The saved EIP and EBP values on the stack were corrupt and the boom() function executed a leave and ret instruction, loading the corrupt values into the registers.
4. Find the offending data structure which caused this state to occur. What are its contents?
“GAMEOVER Happy debugging courtesy of Platforms GES!” backwards
0:000> dc @esp-38 l34/4
001bfdc8 45532180 6d732047 74666f72 20506c61 .!SEG smroftalP
001bfdd8 79206f66 72746573 20636f75 67696e67 fo ysetruoc gnig
001bfde8 65627567 70792064 20486170 4f564552 gubed yppaH REVO
001bfdf8 47414d45 EMAG
5. Are there security concerns with this access violation? Why?
A malicious user could potentially manipulate EIP to execute arbitrary code and compromise the system.
6. Why is this class of crashes not seen in the wild much anymore?
This exercise was explicitly compiled with the /GS- flag. The Microsoft compiler appropriately enables buffer overrun security checks by default using the /GS compiler switch. This is a randomized “cookie” value placed on the stack during the function prolog right before the saved EIP and EBP. During the function epilog this value is asserted before executing the ret instruction. If it is not correct the program is terminated.
Part Two – Reverse Engineering
Examine the functions main(), snap(), crack(), pop(), and boom().
1. Describe with a sentence or two what each one is doing. (There is no need to comment on every assembly instruction or re-write the code in C here unless you really feel you need to.)

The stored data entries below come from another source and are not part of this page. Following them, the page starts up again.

(** Modelled from the spec (4.2): the augmented loss of timestep [k],
    [L_k = cost(x_k,u_k,k) + lambda_k^T*I_k*C_k + (penalty/2)*C_k^T*I_k*C_k],
    a scalar that depends on the penalty.  This is the quantity of the spec,
    not the member [AL_ILQR::augmentedLossK]: that one is declared with the
    six arguments [xk, uk, k, lambdak, Ck, Ik], no penalty, and an
    [Eigen::VectorXd] result, has no body among the sources, and is not
    embedded. *)
Definition augmented_loss (penalty : Q) (xk uk : Vector) (k : nat)
    (lambdak Ck : Vector) (Ik : Matrix) : Q :=
  cost (s self) xk uk k
  + dot lambdak (matvec Ik Ck)
  + (penalty / 2) * dot Ck (matvec Ik Ck).

Fixpoint losses (penalty : Q) (k : nat) (xs us lam : list Vector) : list Q :=
  match xs, us with
  | xk :: xs', uk :: us' =>
      let lambdak := hd [] lam in
      let Ck := constraint_value xk uk k in
      augmented_loss penalty xk uk k lambdak Ck (diagonal (active lambdak Ck))
        :: losses penalty (S k) xs' us' (tl lam)
  | _, _ => []
  end.

(** Modelled from the spec (4.4): the total augmented cost over the horizon,
    the sum of the augmented losses of the timesteps. *)
Definition total_cost (lam : list Vector) (penalty : Q) (traj : Trajectory) : Q :=
  sum (losses penalty 0 (states traj) (controls traj) lam).

(** Modelled from the spec (4.6): the system's own cost over the horizon,
    constraints left out. *)
Fixpoint native_costs (k : nat) (xs us : list Vector) : list Q :=
  match xs, us with
  | xk :: xs', uk :: us' => cost (s self) xk uk k :: native_costs (S k) xs' us'
  | _, _ => []
  end.

Definition native_cost (traj : Trajectory) : Q :=
  sum (native_costs 0 (states traj) (controls traj)).

(** Modelled from the spec (4.5, Terminal): the per-timestep constraint
    values along a trajectory. *)
Fixpoint violations_from (k : nat) (xs us : list Vector) : list Vector :=
  match xs, us with
  | xk :: xs', uk :: us' =>
      constraint_value xk uk k :: violations_from (S k) xs' us'
  | _, _ => []
  end.

Definition violations (traj : Trajectory) : list Vector :=
  violations_from 0 (states traj) (controls traj).

(** Modelled from the spec (4.4): the forward pass.  From the state [x_new]
    at timestep [k] on, with [olds] the old states, old controls and gains of
    the timesteps left:
    [u_k_new = u_k_old + alpha*k_k + K_k*(x_k_new - x_k_old)]. *)
Fixpoint forward_from (alpha : Q) (x_new : Vector)
    (olds : list (Vector * Vector * Gain)) : list Vector * list Vector :=
  match olds with
  | [] => ([x_new], [])
  | (x_old, u_old, g) :: rest =>
      let u_new :=
        vadd (vadd u_old (vscale alpha (k_ff g)))
             (matvec (K_fb g) (vsub x_new x_old)) in
      let (xs, us) := forward_from alpha (dynamics (s self) x_new u_new) rest in
      (x_new :: xs, u_new :: us)
  end.

Definition forward_pass (alpha : Q) (old : Trajectory) (gains : list Gain)
  : Trajectory :=
  let (xs, us) :=
    forward_from alpha (initial_state (s self))
      (combine (combine (states old) (controls old)) gains) in
  {| states := xs; controls := us |}.

(** Modelled from the spec (6): the trajectory of the initial controls [U0],
    propagated from the initial state with no correction. *)
Fixpoint rollout (x : Vector) (U : list Vector) : list Vector :=
  match U with
  | [] => [x]
  | u :: U' => x :: rollout (dynamics (s self) x u) U'
  end.

Definition initial_trajectory (U0 : list Vector) : Trajectory :=
  {| states := rollout (initial_state (s self)) U0; controls := U0 |}.

(** Modelled from the spec (4.4): the step sizes backtracking goes through,
    [alpha], [alpha/2], ... down to [alpha/2^n]. *)
Fixpoint step_sizes (n : nat) (alpha : Q) : list Q :=
  alpha :: match n with
           | O => []
           | S n' => step_sizes n' (alpha / 2)
           end.

(** Modelled from the spec (4.4): backtracking line search.  The candidate
    of step size [alpha] is accepted when its total augmented cost is
    strictly below that of the previous accepted trajectory; otherwise the
    step size is halved, and once no halving is left the previous trajectory
    is kept. *)
Fixpoint line_search_from (n : nat) (alpha : Q) (J : Trajectory -> Q)
    (prev : Trajectory) (gains : list Gain) : Trajectory :=
  let candidate := forward_pass alpha prev gains in
  if Qltb (J candidate) (J prev) then candidate
  else
    match n with
    | O => prev
    | S n' => line_search_from n' (alpha / 2) J prev gains
    end.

main() – Allocates a buffer on the stack and makes a call to snap() passing it the buffer.
// Allocate a buffer on the stack
char buf[sizeof(string) + 13];
return snap ((char *)buf);
snap() – Does a strcpy() like operation from a global buffer into the buffer parameter and passes it to crack().
// Copy static string to stack
snap(char * buf)
for (int i = 0; string[i]; i++)
buf[i] = string[i];
return crack (buf);
crack() – Does a string reverse operation on the buffer parameter then counts the number of characters before finding a special delimiting character (0xC3) and passes the buffer and character count to pop().
// Reverse the string
crack(char * buf)
char * s = buf;
char * p = s;
while (*p) p++;
while (p > s)
char t = *s;
*s++ = *p;
*p– = t;
// strlen of the secret
char * len = buf;
unsigned i = 0;
while (*len != ‘\xc3’)
return pop (buf, i);
pop() – Does a memmove() like operation removing the character count parameter from the start of the string buffer and passes it to boom().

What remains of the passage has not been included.